*Data items*:
(** Loading the inode while the directory is held. *)
Lemma load_found s s1 l node ino :
  cache_ok s l → (length l < fuel)%nat → (∀ n, n ∈ l → i_ref s n + 2 < MAX_INODE_COUNT) → node ∈ l → vol_ok (fsd s) → inode_block s ino →
  held s s1 node →
  ∃ ret r s', sfs_load_inode dev_ret kmalloc kfree fuel sfs ino s1 = Ok ((ret, r), s') ∧
    let s'' := set_i_ref node (i_ref s' node - 1) s' in
    1 < i_ref s' node ∧
    ((ret = 0 ∧ ∃ n, r = Some n ∧ found s s'' l ino n) ∨
     (ret = - E_NO_MEM ∧ r = None ∧ sfs_load_inode dev_ret (must kmalloc) kfree fuel sfs ino s1 = Panic ∧
      cache_ok s'' l ∧ ∀ m, i_ref s'' m = i_ref s m)).
Proof.
  intros Hc Hf Hmax Hnode Hv Hb Hh. pose proof (held_cache _ _ _ _ Hh Hc Hmax) as Hc1. pose proof Hh as [[m1 Em] E2 E3 Hr1].
  pose proof (ca_ref _ _ Hc node Hnode) as Hrn. pose proof (Hmax node Hnode) as Hmn.
  assert (i_ref s1 node = i_ref s node + 1) as Er1 by (by rewrite Hr1, decide_True).
  destruct (sfs_load_inode_correct dev_ret Hdev kmalloc kfree fuel sfs s1 l ino Hc1 Hf) as (ret & r & s' & E & H).
  { rewrite Em. by apply (vol_ok_same (fsd s)). }
  { unfold inode_block. by rewrite Em. }
  assert (cached s1 l ino = cached s l ino) as Ecs by (unfold cached; by rewrite Em). rewrite Ecs in H.
  exists ret, r, s'. split; [done|].
  destruct (cached s l ino) as [n|] eqn:Ec.
  - apply cached_Some in Ec as [Hn Hino]. destruct H as (-> & -> & ->).
    assert (∀ m, i_ref (set_i_ref n (i_ref s1 n + 1) s1) m = i_ref s1 m + (if decide (m = n) then 1 else 0)) as Href.
    { intros m. cbn. unfold upd. repeat case_decide; subst; try done; lia. }
    split; [rewrite Href, Er1; case_decide; lia|]. left. split; [done|]. exists n. split; [done|].
    set (s2 := set_i_ref n _ s1) in *. set (s3 := set_i_ref node _ s2).
    assert (∀ m, i_ref s3 m = i_ref s m + (if decide (m = n) then 1 else 0)) as Href3.
    { intros m. cbn [i_ref s3 set_i_ref]. destruct (decide (node = m)) as [<-|Hne].
      - rewrite upd_eq, Href, Er1. lia.
      - rewrite upd_ne by done. rewrite Href, Hr1, (decide_False (P := m = node)) by congruence. lia. }
    split.
    + change (fsd s3) with (fsd s1). by rewrite Em.
    + exists l. split; [|by split; [|left]]. apply (cache_ok_refs s1); try done. intros m Hm. rewrite Href3.
      pose proof (ca_ref _ _ Hc m Hm). pose proof (Hmax m Hm). case_decide; lia.
    + by rewrite Href3, !decide_True.
    + intros m Hm. rewrite Href3, decide_False by done. lia.
  - destruct H as [(-> & n & -> & Hn & Hc' & Hld)|(-> & -> & Hc' & M & Hno)].
    + assert (node ≠ n) as Hne by (intros ->; done).
      destruct (ld_other _ _ _ _ Hld node Hne) as (Ern & _). rewrite Ern, Er1. split; [lia|]. left. split; [done|]. exists n. split; [done|].
      split; [by apply (ld_ino _ _ _ _ Hld)| | |].
      * exists (n :: l). split; [|split; [by left|by right]]. apply (cache_ok_refs s'); try done. intros m Hm. cbn.
        pose proof (ca_ref _ _ Hc' m Hm) as Hrm. destruct (decide (node = m)) as [->|]; [rewrite upd_eq; lia|by rewrite upd_ne].
      * rewrite decide_False by done. cbn. rewrite upd_ne by done. apply (ld_ref _ _ _ _ Hld).
      * intros m Hm. cbn. destruct (decide (node = m)) as [->|]; [rewrite upd_eq; lia|]. rewrite upd_ne by done.
        destruct (ld_other _ _ _ _ Hld m Hm) as (-> & _). rewrite Hr1, decide_False by congruence. lia.
    + destruct (mem_only_fields _ _ M) as (Er & Et & Eo & _). destruct (mem_only_fsd _ _ M) as [m' Em'].
      assert (held s s' node) as Hh' by (split; [by eexists; rewrite Em', Em|by rewrite Et|by rewrite Eo|by rewrite Er]).
      rewrite Er, Er1. split; [lia|]. right. split_and!; try done.
      * apply (cache_ok_refs s'); try done. intros m Hm. rewrite <-Er1, <-Er, (held_release _ _ _ Hh'). by apply (ca_ref _ _ Hc).
      * intros m. rewrite <-Er1, <-Er. by apply held_release.
Qed.

(** [sfs_lookup] up to the search, for any allocator. *)
Lemma sfs_lookup_run km s l node ents c nm path :
  cache_ok s l → node ∈ l → i_ref s node + 2 < MAX_INODE_COUNT → dir_ok (fsd s) node ents → live_cstr live s path (c :: nm) → c ≠ 47 →
  sfs_lookup dev_ret km kfree ops fuel sfs node path s =
    ('(ret, ino, _, _) ← dirent_search dev_ret km kfree fuel node path;
     '(ret, subnode) ← (if ret =? 0 then sfs_load_inode dev_ret km kfree fuel sfs ino else mret (ret, None));
     inode_ref_dec ops node;;
     if negb (ret =? 0) then mret (ret, None) else mret (0, subnode)) (set_i_ref node (i_ref s node + 1) s).
Proof.
  intros Hc Hnode Hmn Hd Hlc Hc47. pose proof (ca_ref _ _ Hc node Hnode) as Hrn.
  pose proof Hlc as [[[Hc0 _] Hpos] _]. cbn [app] in Hc0. apply Forall_cons in Hpos as [Hpos _].
  unfold sfs_lookup, on_mem_k. erewrite bind_ok by (apply zoom_ok; unfold load; reflexivity).
  replace (set_k_mem (k_mem s) s) with s by (by destruct s). rewrite Hc0.
  rewrite bind_assert by (destruct (Z.eqb_spec c 0), (Z.eqb_spec c 47); lia || done).
  unfold inode_ref_inc. rewrite bind_assoc, bind_modify, bind_gets. unfold MAX_INODE_COUNT in *. rewrite s32_small by lia.
  set (s1 := set_i_ref node (i_ref s node + 1) s). unfold sfs_info.
  rewrite bind_assoc, bind_asserts by (apply bool_decide_eq_true_2; by apply (ca_type _ _ Hc)). rewrite bind_ret, bind_gets. unfold vol.
  change (fsd s1) with (fsd s). rewrite (do_type _ _ _ Hd), Z.eqb_refl. cbn [negb]. unfold sfs_lookup_once. rewrite bind_assoc.
  unfold mbind, M_bind. by destruct (dirent_search _ _ _ _ _ _ _) as [[[[[? ?] ?] ?] ?]| |].
Qed.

*PROBLEM TO SOLVE*:
Only the final stretch of the entries above is needed: print exactly the lines from the line containing "('(ret, ino, _, _)" through the last one.

*RESPONSE TO THIS TASK*:
    ('(ret, ino, _, _) ← dirent_search dev_ret km kfree fuel node path;
     '(ret, subnode) ← (if ret =? 0 then sfs_load_inode dev_ret km kfree fuel sfs ino else mret (ret, None));
     inode_ref_dec ops node;;
     if negb (ret =? 0) then mret (ret, None) else mret (0, subnode)) (set_i_ref node (i_ref s node + 1) s).
Proof.
  intros Hc Hnode Hmn Hd Hlc Hc47. pose proof (ca_ref _ _ Hc node Hnode) as Hrn.
  pose proof Hlc as [[[Hc0 _] Hpos] _]. cbn [app] in Hc0. apply Forall_cons in Hpos as [Hpos _].
  unfold sfs_lookup, on_mem_k. erewrite bind_ok by (apply zoom_ok; unfold load; reflexivity).
  replace (set_k_mem (k_mem s) s) with s by (by destruct s). rewrite Hc0.
  rewrite bind_assert by (destruct (Z.eqb_spec c 0), (Z.eqb_spec c 47); lia || done).
  unfold inode_ref_inc. rewrite bind_assoc, bind_modify, bind_gets. unfold MAX_INODE_COUNT in *. rewrite s32_small by lia.
  set (s1 := set_i_ref node (i_ref s node + 1) s). unfold sfs_info.
  rewrite bind_assoc, bind_asserts by (apply bool_decide_eq_true_2; by apply (ca_type _ _ Hc)). rewrite bind_ret, bind_gets. unfold vol.
  change (fsd s1) with (fsd s). rewrite (do_type _ _ _ Hd), Z.eqb_refl. cbn [negb]. unfold sfs_lookup_once. rewrite bind_assoc.
  unfold mbind, M_bind. by destruct (dirent_search _ _ _ _ _ _ _) as [[[[[? ?] ?] ?] ?]| |].
Qed.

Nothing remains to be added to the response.